I don’t like that the customer is invoiced at the end of the month, instead of
paying at the beginning. I was worried that someone would generate a lot of
PDFs, and then their card would be declined. I might have spent a lot of money
on hosting and wouldn’t be able to collect payment. For brand-new customers, I
could also collect payments at certain intervals (E.g. $50, $100, $500, $1000,
$5000.) After 2 months, I could trust them more and just have one charge at
the end of the month.

I could continue to have monthly plans with quotas, and add the pricing tiers
based on usage. If a customer knows that they will generate at least 100 PDFs
per month, then they could pay a discounted rate at the beginning of the
month, and save 30% on the first 100 PDFs.

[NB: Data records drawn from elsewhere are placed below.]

Lemma decode_preferred_addr_bytes pa r :
  preferred_addr_canonical pa ->
  decode_preferred_addr preferred_addr_zero
    (uvarint_bytes (zlen (preferred_addr_bytes pa)) ++ preferred_addr_bytes pa ++ r) = Ok (pa, r).
Proof.
  intros (Hok & H4 & H6). pose proof (preferred_addrlen_eq pa Hok) as Hlen.
  pose proof (varint_preferred_addrlen pa Hok) as Hv. rewrite Hlen in Hv.
  unfold decode_preferred_addr. rewrite decode_valuelen_bytes by done. cbn [bind]. cbv zeta.
  rewrite <- Hlen. destruct Hok as (_ & Hc & L1 & L2 & L3 & L4 & L5).
  unfold preferred_addrlen, NGTCP2_MIN_CIDLEN, NGTCP2_MAX_CIDLEN in *.
  destruct (Z.ltb_spec (4 + 2 + 16 + 2 + 1 + zlen (pa_cid pa) + NGTCP2_STATELESS_RESET_TOKENLEN)
              (4 + 2 + 16 + 2 + 1 + NGTCP2_STATELESS_RESET_TOKENLEN)); [lia|].
  unfold preferred_addr_bytes, ngtcp2_get_uint16. cbn [app]. rewrite <- !app_assoc.
  rewrite get_bytes_app by done. cbn [bind]. rewrite get_bytes_app by done. cbn [bind].
  rewrite get_bytes_app by done. cbn [bind]. rewrite get_bytes_app by done. cbn [bind app].
  rewrite read8_cons. cbn [bind]. rewrite advance_cons1. cbn [bind].
  rewrite <- !app_assoc.
  replace (_ || _) with false by (symmetry; bcase; cbn; lia).
  destruct (Z.eqb_spec (zlen (pa_cid pa)) 0); [lia|]. cbn [negb].
  rewrite get_bytes_app by done. cbn [bind]. rewrite get_bytes_app by done. cbn [bind].
  rewrite (sockaddr_present 4 _ _ H4), (sockaddr_present 16 _ _ H6).
  by destruct pa as [? [] []].
Qed.

Lemma check_versions_wire vs r :
  Forall (fun v => 0 < v < 2 ^ 32) vs -> check_versions (length vs) (versions_wire vs ++ r) = Ok r.
Proof.
  induction 1 as [|v vs Hv _ IH]; [done|]. cbn [length check_versions versions_wire map concat].
  rewrite <- app_assoc. unfold ngtcp2_get_uint32be. rewrite (get_be_encode 4) by (cbn -[Z.pow]; lia). cbn [bind].
  destruct (Z.eqb_spec v 0); [lia|]. exact IH.
Qed.

Lemma decode_version_info_bytes vi vs r :
  0 < vi_chosen_version vi < 2 ^ 32 -> vi_available_versions vi = versions_wire vs ->
  Forall (fun v => 0 < v < 2 ^ 32) vs -> varint (version_infolen vi) ->
  decode_version_info (mk_version_info 0 [])
    (uvarint_bytes (zlen (version_info_bytes vi)) ++ version_info_bytes vi ++ r) = Ok (vi, r).
Proof.
  intros Hc Hvs Hf Hl. unfold version_infolen in Hl.
  assert (Hlen : zlen (version_info_bytes vi) = 4 + 4 * zlen vs).
  { unfold version_info_bytes. by rewrite zlen_app, zlen_be_encode, Hvs, zlen_versions_wire. }
  unfold decode_version_info. rewrite decode_valuelen_bytes.
  2:{ rewrite Hlen. rewrite Hvs, zlen_versions_wire in Hl. done. }
  cbn [bind]. rewrite Hlen. pose proof (zlen_nonneg vs). rewrite land_3_mod.
  replace ((4 + 4 * zlen vs) mod 4) with 0
    by (replace (4 + 4 * zlen vs) with ((1 + zlen vs) * 4) by lia; by rewrite Z.mod_mul).
  destruct (Z.ltb_spec (4 + 4 * zlen vs) 4); [lia|]. cbn [orb negb Z.eqb].
  unfold version_info_bytes, ngtcp2_get_uint32be. rewrite <- app_assoc.
  rewrite (get_be_encode 4) by (cbn -[Z.pow]; lia). cbn [bind].
  destruct (Z.eqb_spec (vi_chosen_version vi) 0); [lia|].
  destruct vi as [chosen avail]. cbn [vi_chosen_version vi_available_versions] in *. subst avail.
  destruct (Z.ltb_spec 4 (4 + 4 * zlen vs)).
  - rewrite get_bytes_app by (rewrite zlen_versions_wire; lia). cbn [bind].
    replace (Z.to_nat _) with (length vs).
    2:{ replace (4 + 4 * zlen vs - 4) with (zlen vs * 4) by lia. rewrite Z.div_mul by lia.
        unfold zlen. lia. }
    by rewrite check_versions_wire.
  - destruct vs; [done|]. rewrite zlen_cons in *. zlen_pos. lia.
Qed.
End Decoder.

(** [decodes_to params p out]: the loop that has decoded [params] and is at
    [p] returns [out]. *)
Definition decodes_to (params : ngtcp2_transport_params) (p : list Z)
    (out : ngtcp2_transport_params) : Prop :=
  forall fuel, (length p <= fuel)%nat -> decode_params fuel params p = Ok out.

Lemma decodes_to_nil params : decodes_to params [] params.
Proof. intros [|fuel] _; reflexivity. Qed.

Lemma decodes_to_opt c item r params params' out :
  (c = true -> 2 <= zlen item /\ decode_param params (item ++ r) = Ok (params', r)) ->
  (c = false -> params' = params) ->
  decodes_to params' r out -> decodes_to params (opt c item ++ r) out.
Proof.
  intros Ht Hf Hr fuel Hfuel. destruct c; cbn [opt] in *.
  - destruct (Ht eq_refl) as [Hl E].
    destruct fuel as [|fuel]; [unfold zlen in Hl; rewrite length_app in Hfuel; lia|].
    cbn [decode_params]. destruct (Z.leb_spec 2 (zlen (item ++ r))); [|zlia].
    rewrite E. cbn [bind]. apply Hr. rewrite length_app in Hfuel. unfold zlen in Hl. lia.
  - rewrite <- (Hf eq_refl). by apply Hr.
Qed.

Lemma zlen_uvarint_pos v : 1 <= zlen (uvarint_bytes v).
Proof.
  rewrite zlen_uvarint_bytes. destruct (uvarint_size_cases v) as [->|[->|[->| ->]]]; lia.
Qed.

Lemma zlen_opaque_param id l : 2 <= zlen (opaque_param_bytes id l).
Proof.
  unfold opaque_param_bytes. rewrite !zlen_app.
  pose proof (zlen_uvarint_pos id). pose proof (zlen_uvarint_pos (zlen l)). zlen_pos. lia.
Qed.

Lemma zlen_varint_param id v : 2 <= zlen (varint_param_bytes id v).
Proof. apply (zlen_opaque_param id (uvarint_bytes v)). Qed.

(** The two parts with a flag, taken from [q]. *)
Definition with_preferred_addr (q p : ngtcp2_transport_params) : ngtcp2_transport_params :=
  mk_params (tp_initial_max_stream_data_bidi_local p)
    (tp_initial_max_stream_data_bidi_remote p) (tp_initial_max_stream_data_uni p)
    (tp_initial_max_data p) (tp_initial_max_streams_bidi p) (tp_initial_max_streams_uni p)
    (tp_max_idle_timeout p) (tp_max_udp_payload_size p) (tp_active_connection_id_limit p)
    (tp_ack_delay_exponent p) (tp_max_ack_delay p) (tp_max_datagram_frame_size p)
    (tp_original_dcid p) (tp_initial_scid p) (tp_retry_scid p) (tp_stateless_reset_token p)
    (tp_disable_active_migration p) (tp_grease_quic_bit p) (tp_preferred_addr q)
    (tp_preferred_addr_present q) (tp_version_info p) (tp_version_info_present p).
Definition with_version_info (q p : ngtcp2_transport_params) : ngtcp2_transport_params :=
  mk_params (tp_initial_max_stream_data_bidi_local p)
    (tp_initial_max_stream_data_bidi_remote p) (tp_initial_max_stream_data_uni p)
    (tp_initial_max_data p) (tp_initial_max_streams_bidi p) (tp_initial_max_streams_uni p)
    (tp_max_idle_timeout p) (tp_max_udp_payload_size p) (tp_active_connection_id_limit p)
    (tp_ack_delay_exponent p) (tp_max_ack_delay p) (tp_max_datagram_frame_size p)
    (tp_original_dcid p) (tp_initial_scid p) (tp_retry_scid p) (tp_stateless_reset_token p)
    (tp_disable_active_migration p) (tp_grease_quic_bit p) (tp_preferred_addr p)
    (tp_preferred_addr_present p) (tp_version_info q) (tp_version_info_present q).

I was also thinking that customers could buy “credit packages” at a discounted
rate. This would useful if they are running a one-time batch job, and wanted
to get a discount for the next 1,000 PDFs. The credits would also roll over to
the next month, and I don’t think I would set an expiry date. I paid for some
credits on KeyCDN, and it was really annoying when they expired after a year.

I’ll continue to think about this and A/B test different pricing over the
coming months.

------
encoderer
As always, great work from Patrick.

    
    
      An excellent question! Net on net, removing the CC required upfront decreases conversions in the early life of startup,
      until you’re sophisticated with regards to onboarding, in-app messaging, lifecycle email, and reachout by a customer
      success team. I would not suggest you remove the CC required from this free trial.
    

This was exactly our experience as a pretty unsophisticated team with
Cronitor. Our 3 month experience in 2015 with no-card-up-front free trials was
a total failure, dropping conversion and arpu in that cohort.

    
    
      Name pricing plans to sell them to the right users
    

This is something that does work well for us. For us that means Business,
Teams and Solo. We do a bit of feature packaging to add value and more or less
you get everything you need at your size by buying one of those 3 packages.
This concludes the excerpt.